Марио погладил мягкую кожу склоненного над ним лица. На щеку капнуло.
- Ты плачешь? – в ужасе спросил он. – Везунчик, иди сюда, иди.
Марио сел, прижал Томми к груди и коснулся губами его затылка.
- Ну же, перестань, не хочу, чтобы ты плакал. Ты бываешь таким непрошибаемым, что я забываю, какой ты еще в сущности ребенок. Что случилось, Везунчик?
- Н-ничего. Не знаю. Мы просто… просто все время на взводе… и приходится так
осторожничать… Я на куски рассыпаюсь…
Марио продолжал укачивать его. Горло саднило.

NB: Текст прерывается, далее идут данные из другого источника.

Lemma optional_cases {A p} (f : option arg_value → option A) o v :
  ag_default o = ArgNone → (given p o v → ∃ l, optional f (Some v) = Some (Some l)) →
  given p o v ∨ v = ag_default o ∧ ag_required o = false → ∃ x, optional f (Some v) = Some x.
Proof. intros Hd Hf [Hg|[-> _]]; [destruct (Hf Hg) as [l Hl]; eauto|rewrite Hd; by exists None]. Qed.

Lemma list_cases {A p} (f : option arg_value → option A) o v :
  ag_default o = ArgNone → ag_arity o = Many → (∀ w x, convert (ag_type o) w = Some x → is_Some (f (Some x))) →
  given p o v ∨ v = ag_default o ∧ ag_required o = false → ∃ x, optional (list_of_arg f) (Some v) = Some x ∧ x ≠ Some [].
Proof.
  intros Hd Ha Hf [Hg|[-> _]]; [|rewrite Hd; by exists None].
  destruct (given_many_as o v f Ha Hf Hg) as (l & Hl & Hne). exists (Some l). split; [done|congruence].
Qed.

Lemma convert_int w x : convert IntArg w = Some x → is_Some (int_of_arg (Some x)).
Proof. simpl. destruct (py_int_of w); [|done]. by intros [= <-]. Qed.

Lemma convert_str w x : convert StrArg w = Some x → is_Some (text_of_arg (Some x)).
Proof. by intros [= <-]. Qed.

Definition experiments_value (p : list argument) (n : list (string * arg_value)) (o : argument) : Prop :=
  ∃ v, dict_lookup n (ag_dest o) = Some v ∧ (given p o v ∨ v = ag_default o ∧ ag_required o = false).

Lemma text_value {p} n o d : ag_arity o = One → ag_type o = StrArg → ag_default o = ArgStr d → experiments_value p n o →
  ∃ w, text_of_arg (dict_lookup n (ag_dest o)) = Some w ∧ (w = d ∨ match ag_choices o with Some l => w ∈ l | None => True end).
Proof.
  intros Ha Ht Hd (v & -> & [Hg|[-> _]]).
  - destruct (given_str o v Ha Ht Hg) as (w & -> & Hw). exists w. auto.
  - rewrite Hd. exists d. auto.
Qed.

Lemma int_value {p} n o d : ag_arity o = One → ag_type o = IntArg → ag_default o = ArgInt d → experiments_value p n o →
  ∃ z, int_of_arg (dict_lookup n (ag_dest o)) = Some z.
Proof.
  intros Ha Ht Hd (v & -> & [Hg|[-> _]]); [|rewrite Hd; by exists d]. destruct (given_z o v Ha Ht Hg) as (z & ->). by exists z.
Qed.

Lemma list_value {A p} n o (f : option arg_value → option A) :
  ag_default o = ArgNone → ag_arity o = Many → (∀ w x, convert (ag_type o) w = Some x → is_Some (f (Some x))) →
  experiments_value p n o → ∃ x, optional (list_of_arg f) (dict_lookup n (ag_dest o)) = Some x ∧ x ≠ Some [].
Proof. intros Hd Ha Hf (v & -> & H). by eapply list_cases. Qed.

(** The names that an option takes are those that can be given to it. *)
Lemma words_value {p} n o :
  ag_default o = ArgNone → ag_arity o = Many → ag_type o = StrArg → experiments_value p n o →
  ∃ x, optional (list_of_arg text_of_arg) (dict_lookup n (ag_dest o)) = Some x ∧ ∀ l, x = Some l → sayable p l.
Proof.
  intros Hd Ha Ht (v & -> & [Hg|[-> _]]); [|rewrite Hd; by exists None].
  destruct (given_many o v Ha Hg) as (ws & l & -> & Hs & Hl & _). rewrite get_list_words in Hl by done.
  injection Hl as <-. exists (Some ws). split; [|by intros ? [= <-]].
  unfold optional. by rewrite (mapM_arg text_of_arg ArgStr).
Qed.

Lemma dir_value {p} n o : ag_default o = ArgNone → ag_arity o = One → ag_type o = StrArg → experiments_value p n o →
  ∃ x, optional text_of_arg (dict_lookup n (ag_dest o)) = Some x.
Proof.
  intros Hd Ha Ht (v & -> & H). eapply optional_cases; [exact Hd| |exact H].
  intros Hg. destruct (given_str o v Ha Ht Hg) as (w & -> & _). by exists w.
Qed.

(** Whatever is accepted has every attribute that [main] reads. *)
Lemma args_of_accepted words n : parse_args experiments_parser words = Args n →
  ∃ a, args_of n = Some a ∧ expressible a.
Proof.
  intros H. assert (NoDup (ag_dest <$> experiments_parser)) as Hnd by (apply (bool_decide_unpack _); vm_compute; exact I).
  assert (∀ o, o ∈ experiments_parser → ag_arity o ≠ Help → experiments_value experiments_parser n o) as Hv
    by (intros o; apply (parse_args_sound experiments_parser Hnd words n H)).
  assert (∀ k o, experiments_parser !! S k = Some o → ag_arity o ≠ Help → experiments_value experiments_parser n o) as Hk
    by (intros k o Ho; apply Hv; by eapply list_elem_of_lookup_2). clear Hv Hnd H.
  destruct (text_value (p:=experiments_parser) n opt_experiment "load") as (x & E1 & Hx); [done..|by apply (Hk 0%nat)|].
  destruct (text_value (p:=experiments_parser) n opt_url "http://localhost:8000/predict") as (u & E2 & _); [done..|by apply (Hk 1%nat)|].
  destruct (int_value (p:=experiments_parser) n opt_duration 10) as (d & E3); [done..|by apply (Hk 2%nat)|].
  destruct (int_value (p:=experiments_parser) n opt_threads 4) as (t & E4); [done..|by apply (Hk 3%nat)|].
  destruct (list_value (p:=experiments_parser) n opt_request_rates int_of_arg) as (rs & E5 & Hr); [done|done|apply convert_int|by apply (Hk 4%nat)|].
  destruct (list_value (p:=experiments_parser) n opt_batch_sizes int_of_arg) as (bs & E6 & Hb); [done|done|apply convert_int|by apply (Hk 5%nat)|].
  destruct (words_value (p:=experiments_parser) n opt_schedulers) as (ss & E7 & Hs); [done..|by apply (Hk 6%nat)|].
  destruct (dir_value (p:=experiments_parser) n opt_output_dir) as (od & E8); [done..|by apply (Hk 7%nat)|].
  destruct (dir_value (p:=experiments_parser) n opt_plot_dir) as (pd & E9); [done..|by apply (Hk 8%nat)|].
  exists (mkArgs x u d t rs bs ss od pd). simpl in E1, E2, E3, E4, E5, E6, E7, E8, E9.
  split; [unfold args_of; rewrite E1, E2, E3, E4, E5, E6, E7, E8, E9; done|].
  split; try done. simpl. destruct Hx as [->|Hx]; [by left|exact Hx].
Qed.

(** *** The worker *)

Definition worker_given (worker_id port : Z) (zk : option string) (static : bool) (bind : option string) : list (setting * arg_value) :=
  given_as opt_worker_id int_arg (Some worker_id) ++ given_as opt_port int_arg (Some port) ++ given_as opt_zk_hosts word_arg zk ++
  given_as opt_no_zookeeper (λ _, ([], ArgTrue)) (if static then Some tt else None) ++ given_as opt_bind word_arg bind.

(** The command line of a worker reaches [serve] as it was written. *)
Lemma worker_command_line worker_id port zk static bind :
  reaches_serve ((worker_given worker_id port zk static bind).*1 ≫= write_setting) worker_id port
    (default "localhost:2181"%string zk) (negb static) bind.
Proof.
  intros bind_env backend health advertise. eexists. split.
  - apply parse_written; [done| |].
    + unfold worker_given. rewrite !Forall_app. split_and!; try by apply given_int. 1,3: by apply given_word.
      destruct static; [|constructor]. constructor; [|constructor]. by split.
    + intros o Ho Hr. unfold worker_given. rewrite !fmap_app. simpl. unfold worker_parser in Ho.
      rewrite !elem_of_cons in Ho. rewrite !elem_of_cons.
      destruct Ho as [->|[->|[->|[->|[->|[->|Ho]]]]]]; try done; [by left|by right; left|by apply not_elem_of_nil in Ho].
  - unfold serve_args, worker_given. by destruct zk, static, bind.
Qed.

- Слушай, парень, – сказал он, наконец, взяв Томми за подбородок. – Тебе станет
легче, если мы забросим все это… весь этот секс и снова будем просто братьями, как когда-то?
Он почувствовал, как Томми начал высвобождаться, и сжал его крепче.
- Томми, я по-прежнему тебя люблю. Я понимаю, что ты чувствуешь, но ради бога, парень, ты так вымотался, что я трясусь от страха. Ты меня пугаешь – вот такой.
Плачущий.
- Прости. Я постараюсь. Знаю, что ты ненавидишь…
- Не ненавижу. Боюсь, вот и все.
- Думаешь, я разозлюсь, не выдержу и наговорю на тебя или что? За кого ты
меня принимаешь?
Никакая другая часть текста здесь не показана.